*** Block opens ***

(* ===== verification/Bytes.v ===== *)
(** * Machine integers and byte strings

    Rust's fixed-width integers as [Z] with the overflow behaviour of the
    operations the code uses, byte arrays as lists of [Z], the little- and
    big-endian conversions ([to_le_bytes], [to_be_bytes], ...) and the
    iteration order of a sled tree (lexicographic on the key bytes). *)

From S2P Require Import Prelude.

Open Scope Z_scope.

Definition u8_max : Z := 255.
Definition u32_max : Z := 4294967295.
Definition u64_max : Z := 18446744073709551615.

Definition is_u8 (x : Z) : Prop := 0 ≤ x ≤ u8_max.
Definition is_u32 (x : Z) : Prop := 0 ≤ x ≤ u32_max.
Definition is_u64 (x : Z) : Prop := 0 ≤ x ≤ u64_max.

(** [u64::checked_add] and its relatives, which [bitcoin::Amount] and
    [bitcoin::Weight] forward to. *)
Definition checked_add (a b : Z) : option Z :=
  if a + b <=? u64_max then Some (a + b) else None.

Definition checked_sub (a b : Z) : option Z :=
  if b <=? a then Some (a - b) else None.

Definition checked_mul (a b : Z) : option Z :=
  if a * b <=? u64_max then Some (a * b) else None.

Definition checked_div (a b : Z) : option Z :=
  if b =? 0 then None else Some (a / b).

Definition saturating_sub (a b : Z) : Z := Z.max 0 (a - b).

(** [CheckedSum::checked_sum]. *)
Fixpoint checked_sum_from (acc : Z) (l : list Z) : option Z :=
  match l with
  | [] => Some acc
  | x :: l' => match checked_add acc x with
               | Some acc' => checked_sum_from acc' l'
               | None => None
               end
  end.

Definition checked_sum (l : list Z) : option Z := checked_sum_from 0 l.

(** [Iterator::sum::<Amount>()]: the addition panics on overflow. *)
Definition amount_sum {E} (l : list Z) : outcome E Z := expect (checked_sum l).

(** ** Byte strings *)

Abbreviation bytes := (list Z).

Definition is_array (n : nat) (b : bytes) : Prop := length b = n ∧ Forall is_u8 b.

Fixpoint to_le_bytes (n : nat) (v : Z) : bytes :=
  match n with
  | O => []
  | S n' => v mod 256 :: to_le_bytes n' (v / 256)
  end.

Fixpoint from_le_bytes (b : bytes) : Z :=
  match b with
  | [] => 0
  | x :: b' => x + 256 * from_le_bytes b'
  end.

Definition to_be_bytes (n : nat) (v : Z) : bytes := reverse (to_le_bytes n v).

Definition from_be_bytes (b : bytes) : Z := from_le_bytes (reverse b).

(** Lexicographic order on keys, the order of [sled::Tree::iter]. *)
Fixpoint bytes_le (a b : bytes) : bool :=
  match a, b with
  | [], _ => true
  | _ :: _, [] => false
  | x :: a', y :: b' => if x <? y then true else if x =? y then bytes_le a' b' else false
  end.

Definition tree_iter {V} (t : gmap bytes V) : list (bytes * V) :=
  sort_by (λ a b, bytes_le a.1 b.1) (map_to_list t).

Definition tree_keys {V} (t : gmap bytes V) : list bytes := (tree_iter t).*1.

Definition tree_values {V} (t : gmap bytes V) : list V := (tree_iter t).*2.

(** ** Lemmas on integers *)

Lemma checked_add_Some a b c : checked_add a b = Some c ↔ c = a + b ∧ a + b ≤ u64_max.
Proof. unfold checked_add. destruct (Z.leb_spec (a + b) u64_max); naive_solver lia. Qed.

Lemma checked_add_None a b : checked_add a b = None ↔ u64_max < a + b.
Proof. unfold checked_add. destruct (Z.leb_spec (a + b) u64_max); naive_solver lia. Qed.

Lemma checked_sub_Some a b c : checked_sub a b = Some c ↔ c = a - b ∧ b ≤ a.
Proof. unfold checked_sub. destruct (Z.leb_spec b a); naive_solver lia. Qed.

Lemma checked_mul_Some a b c : checked_mul a b = Some c ↔ c = a * b ∧ a * b ≤ u64_max.
Proof. unfold checked_mul. destruct (Z.leb_spec (a * b) u64_max); naive_solver lia. Qed.

Lemma checked_div_Some a b c : checked_div a b = Some c ↔ c = a / b ∧ b ≠ 0.
Proof. unfold checked_div. destruct (Z.eqb_spec b 0); naive_solver. Qed.

Lemma checked_sum_from_Some acc l s :
  Forall (λ x, 0 ≤ x) l →
  checked_sum_from acc l = Some s → s = acc + sumZ l ∧ (l ≠ [] → acc + sumZ l ≤ u64_max).
Proof.
  intros Hl. revert acc. induction Hl as [|x l Hx Hl IH]; intros acc; simpl.
  - intros [= <-]. split; [lia|done].
  - destruct (checked_add acc x) as [acc'|] eqn:E; [|done].
    apply checked_add_Some in E as [-> ?]. intros Hs.
    destruct (IH _ Hs) as [-> Hb]. split; [lia|intros _].
    destruct l; simpl in *; [lia|]. specialize (Hb ltac:(done)). lia.
Qed.

Lemma checked_sum_Some l s :
  Forall (λ x, 0 ≤ x) l → checked_sum l = Some s → s = sumZ l ∧ sumZ l ≤ u64_max.
Proof.
  intros Hl Hs. apply checked_sum_from_Some in Hs as [-> Hb]; [|done].
  split; [lia|]. destruct l as [|x l]; [done|]. specialize (Hb ltac:(done)). lia.
Qed.

Lemma checked_sum_from_intro acc l :
  Forall (λ x, 0 ≤ x) l → acc + sumZ l ≤ u64_max →
  checked_sum_from acc l = Some (acc + sumZ l).
Proof.
  intros Hl. revert acc. induction Hl as [|x l Hx Hl IH]; intros acc Hb; simpl in *.
  - f_equal; lia.
  - pose proof (sumZ_nonneg _ Hl).
    rewrite (proj2 (checked_add_Some acc x (acc + x))) by lia.
    rewrite IH by lia. f_equal; lia.
Qed.

Lemma checked_sum_intro l :
  Forall (λ x, 0 ≤ x) l → sumZ l ≤ u64_max → checked_sum l = Some (sumZ l).
Proof. intros. unfold checked_sum. rewrite checked_sum_from_intro by (done || lia). done. Qed.

Lemma amount_sum_Ok {E} l s :
  Forall (λ x, 0 ≤ x) l → amount_sum (E:=E) l = Ok s → s = sumZ l ∧ sumZ l ≤ u64_max.
Proof. unfold amount_sum. rewrite expect_Ok. apply checked_sum_Some. Qed.

(** ** Lemmas on byte strings *)

Lemma to_le_bytes_length n v : length (to_le_bytes n v) = n.
Proof. revert v. induction n; intros; simpl; auto. Qed.

Lemma to_le_bytes_u8 n v : Forall is_u8 (to_le_bytes n v).
Proof.
  revert v. induction n; intros v; simpl; constructor; [|done].
  unfold is_u8, u8_max. pose proof (Z.mod_pos_bound v 256). lia.
Qed.

Lemma from_to_le_bytes n v : 0 ≤ v < 256 ^ Z.of_nat n → from_le_bytes (to_le_bytes n v) = v.
Proof.
  revert v. induction n as [|n IH]; intros v Hv; simpl.
  - change (256 ^ Z.of_nat 0) with 1 in Hv. lia.
  - rewrite Nat2Z.inj_succ, Z.pow_succ_r in Hv by lia.
    rewrite IH.
    + pose proof (Z.div_mod v 256). lia.
    + split; [apply Z.div_pos; lia|]. apply Z.div_lt_upper_bound; lia.
Qed.

Lemma to_from_le_bytes b : Forall is_u8 b → to_le_bytes (length b) (from_le_bytes b) = b.
Proof.
  induction 1 as [|x b Hx Hb IH]; simpl; [done|].
  unfold is_u8, u8_max in Hx.
  rewrite (Z.mul_comm 256), Z.mod_add, Z.div_add by lia.
  rewrite Z.mod_small, Z.div_small by lia. rewrite Z.add_0_l. by rewrite IH.
Qed.

Lemma from_le_bytes_bound b : Forall is_u8 b → 0 ≤ from_le_bytes b < 256 ^ Z.of_nat (length b).
Proof.
  induction 1 as [|x b Hx Hb IH]; [simpl; lia|].
  unfold is_u8, u8_max in Hx. cbn [length from_le_bytes].
  rewrite Nat2Z.inj_succ, Z.pow_succ_r by lia. lia.
Qed.

Lemma from_to_be_bytes n v : 0 ≤ v < 256 ^ Z.of_nat n → from_be_bytes (to_be_bytes n v) = v.
Proof. intros. unfold from_be_bytes, to_be_bytes. rewrite reverse_involutive. by apply from_to_le_bytes. Qed.

Lemma to_from_be_bytes b : Forall is_u8 b → to_be_bytes (length b) (from_be_bytes b) = b.
Proof.
  intros. unfold from_be_bytes, to_be_bytes. rewrite <-(length_reverse b).
  rewrite to_from_le_bytes by (by apply Forall_reverse). apply reverse_involutive.
Qed.

Lemma to_be_bytes_length n v : length (to_be_bytes n v) = n.
Proof. unfold to_be_bytes. by rewrite length_reverse, to_le_bytes_length. Qed.

Lemma to_be_bytes_u8 n v : Forall is_u8 (to_be_bytes n v).
Proof. apply Forall_reverse, to_le_bytes_u8. Qed.

Lemma to_le_bytes_inj4 v w : is_u32 v → is_u32 w → to_le_bytes 4 v = to_le_bytes 4 w → v = w.
Proof.
  unfold is_u32, u32_max. intros Hv Hw H.
  rewrite <-(from_to_le_bytes 4 v), <-(from_to_le_bytes 4 w), H; [done|simpl; lia..].
Qed.

(** ** The iteration order of a tree *)

Lemma bytes_le_total a b : bytes_le a b = false → bytes_le b a = true.
Proof.
  revert b. induction a as [|x a IH]; intros [|y b]; simpl; try done.
  destruct (Z.ltb_spec x y), (Z.eqb_spec x y), (Z.ltb_spec y x), (Z.eqb_spec y x);
    try done; try lia. apply IH.
Qed.

Lemma bytes_le_trans a b c : bytes_le a b = true → bytes_le b c = true → bytes_le a c = true.
Proof.
  revert b c. induction a as [|x a IH]; intros [|y b] [|z c]; simpl; try done.
  destruct (Z.ltb_spec x y), (Z.ltb_spec y z), (Z.ltb_spec x z), (Z.eqb_spec x y),
    (Z.eqb_spec y z), (Z.eqb_spec x z); try done; try lia. apply IH.
Qed.

Lemma tree_iter_perm {V} (t : gmap bytes V) : tree_iter t ≡ₚ map_to_list t.
Proof. apply sort_by_perm. Qed.

Lemma tree_iter_sorted {V} (t : gmap bytes V) :
  StronglySorted (λ a b, bytes_le a.1 b.1 = true) (tree_iter t).
Proof.
  apply (sort_by_sorted (λ a b : bytes * V, bytes_le a.1 b.1)).
  - intros ??. apply bytes_le_total.
  - intros ???. apply bytes_le_trans.
Qed.

Lemma elem_of_tree_iter {V} (t : gmap bytes V) k v : (k, v) ∈ tree_iter t ↔ t !! k = Some v.
Proof. by rewrite tree_iter_perm, elem_of_map_to_list. Qed.

Lemma elem_of_tree_values {V} (t : gmap bytes V) v :
  v ∈ tree_values t ↔ ∃ k, t !! k = Some v.
Proof.
  unfold tree_values. rewrite list_elem_of_fmap. split.
  - intros ([k w] & -> & Hk). exists k. by apply elem_of_tree_iter.
  - intros (k & Hk). exists (k, v). by rewrite elem_of_tree_iter.
Qed.

Lemma tree_values_empty {V} (t : gmap bytes V) : tree_values t = [] ↔ t = ∅.
Proof.
  unfold tree_values. split.
  - intros H%fmap_nil_inv. apply map_to_list_empty_iff, Permutation_nil_r.
    by rewrite <-tree_iter_perm, H.
  - intros ->. unfold tree_iter. by rewrite map_to_list_empty.
Qed.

*** Block closes ***

**Your instructions**:
Only the lines from the first one of the listing up to and including the line where "Definition to_be_bytes (n" appears are wanted, reproduced exactly.

**Finished exercise**:
(* ===== verification/Bytes.v ===== *)
(** * Machine integers and byte strings

    Rust's fixed-width integers as [Z] with the overflow behaviour of the
    operations the code uses, byte arrays as lists of [Z], the little- and
    big-endian conversions ([to_le_bytes], [to_be_bytes], ...) and the
    iteration order of a sled tree (lexicographic on the key bytes). *)

From S2P Require Import Prelude.

Open Scope Z_scope.

Definition u8_max : Z := 255.
Definition u32_max : Z := 4294967295.
Definition u64_max : Z := 18446744073709551615.

Definition is_u8 (x : Z) : Prop := 0 ≤ x ≤ u8_max.
Definition is_u32 (x : Z) : Prop := 0 ≤ x ≤ u32_max.
Definition is_u64 (x : Z) : Prop := 0 ≤ x ≤ u64_max.

(** [u64::checked_add] and its relatives, which [bitcoin::Amount] and
    [bitcoin::Weight] forward to. *)
Definition checked_add (a b : Z) : option Z :=
  if a + b <=? u64_max then Some (a + b) else None.

Definition checked_sub (a b : Z) : option Z :=
  if b <=? a then Some (a - b) else None.

Definition checked_mul (a b : Z) : option Z :=
  if a * b <=? u64_max then Some (a * b) else None.

Definition checked_div (a b : Z) : option Z :=
  if b =? 0 then None else Some (a / b).

Definition saturating_sub (a b : Z) : Z := Z.max 0 (a - b).

(** [CheckedSum::checked_sum]. *)
Fixpoint checked_sum_from (acc : Z) (l : list Z) : option Z :=
  match l with
  | [] => Some acc
  | x :: l' => match checked_add acc x with
               | Some acc' => checked_sum_from acc' l'
               | None => None
               end
  end.

Definition checked_sum (l : list Z) : option Z := checked_sum_from 0 l.

(** [Iterator::sum::<Amount>()]: the addition panics on overflow. *)
Definition amount_sum {E} (l : list Z) : outcome E Z := expect (checked_sum l).

(** ** Byte strings *)

Abbreviation bytes := (list Z).

Definition is_array (n : nat) (b : bytes) : Prop := length b = n ∧ Forall is_u8 b.

Fixpoint to_le_bytes (n : nat) (v : Z) : bytes :=
  match n with
  | O => []
  | S n' => v mod 256 :: to_le_bytes n' (v / 256)
  end.

Fixpoint from_le_bytes (b : bytes) : Z :=
  match b with
  | [] => 0
  | x :: b' => x + 256 * from_le_bytes b'
  end.

Definition to_be_bytes (n : nat) (v : Z) : bytes := reverse (to_le_bytes n v).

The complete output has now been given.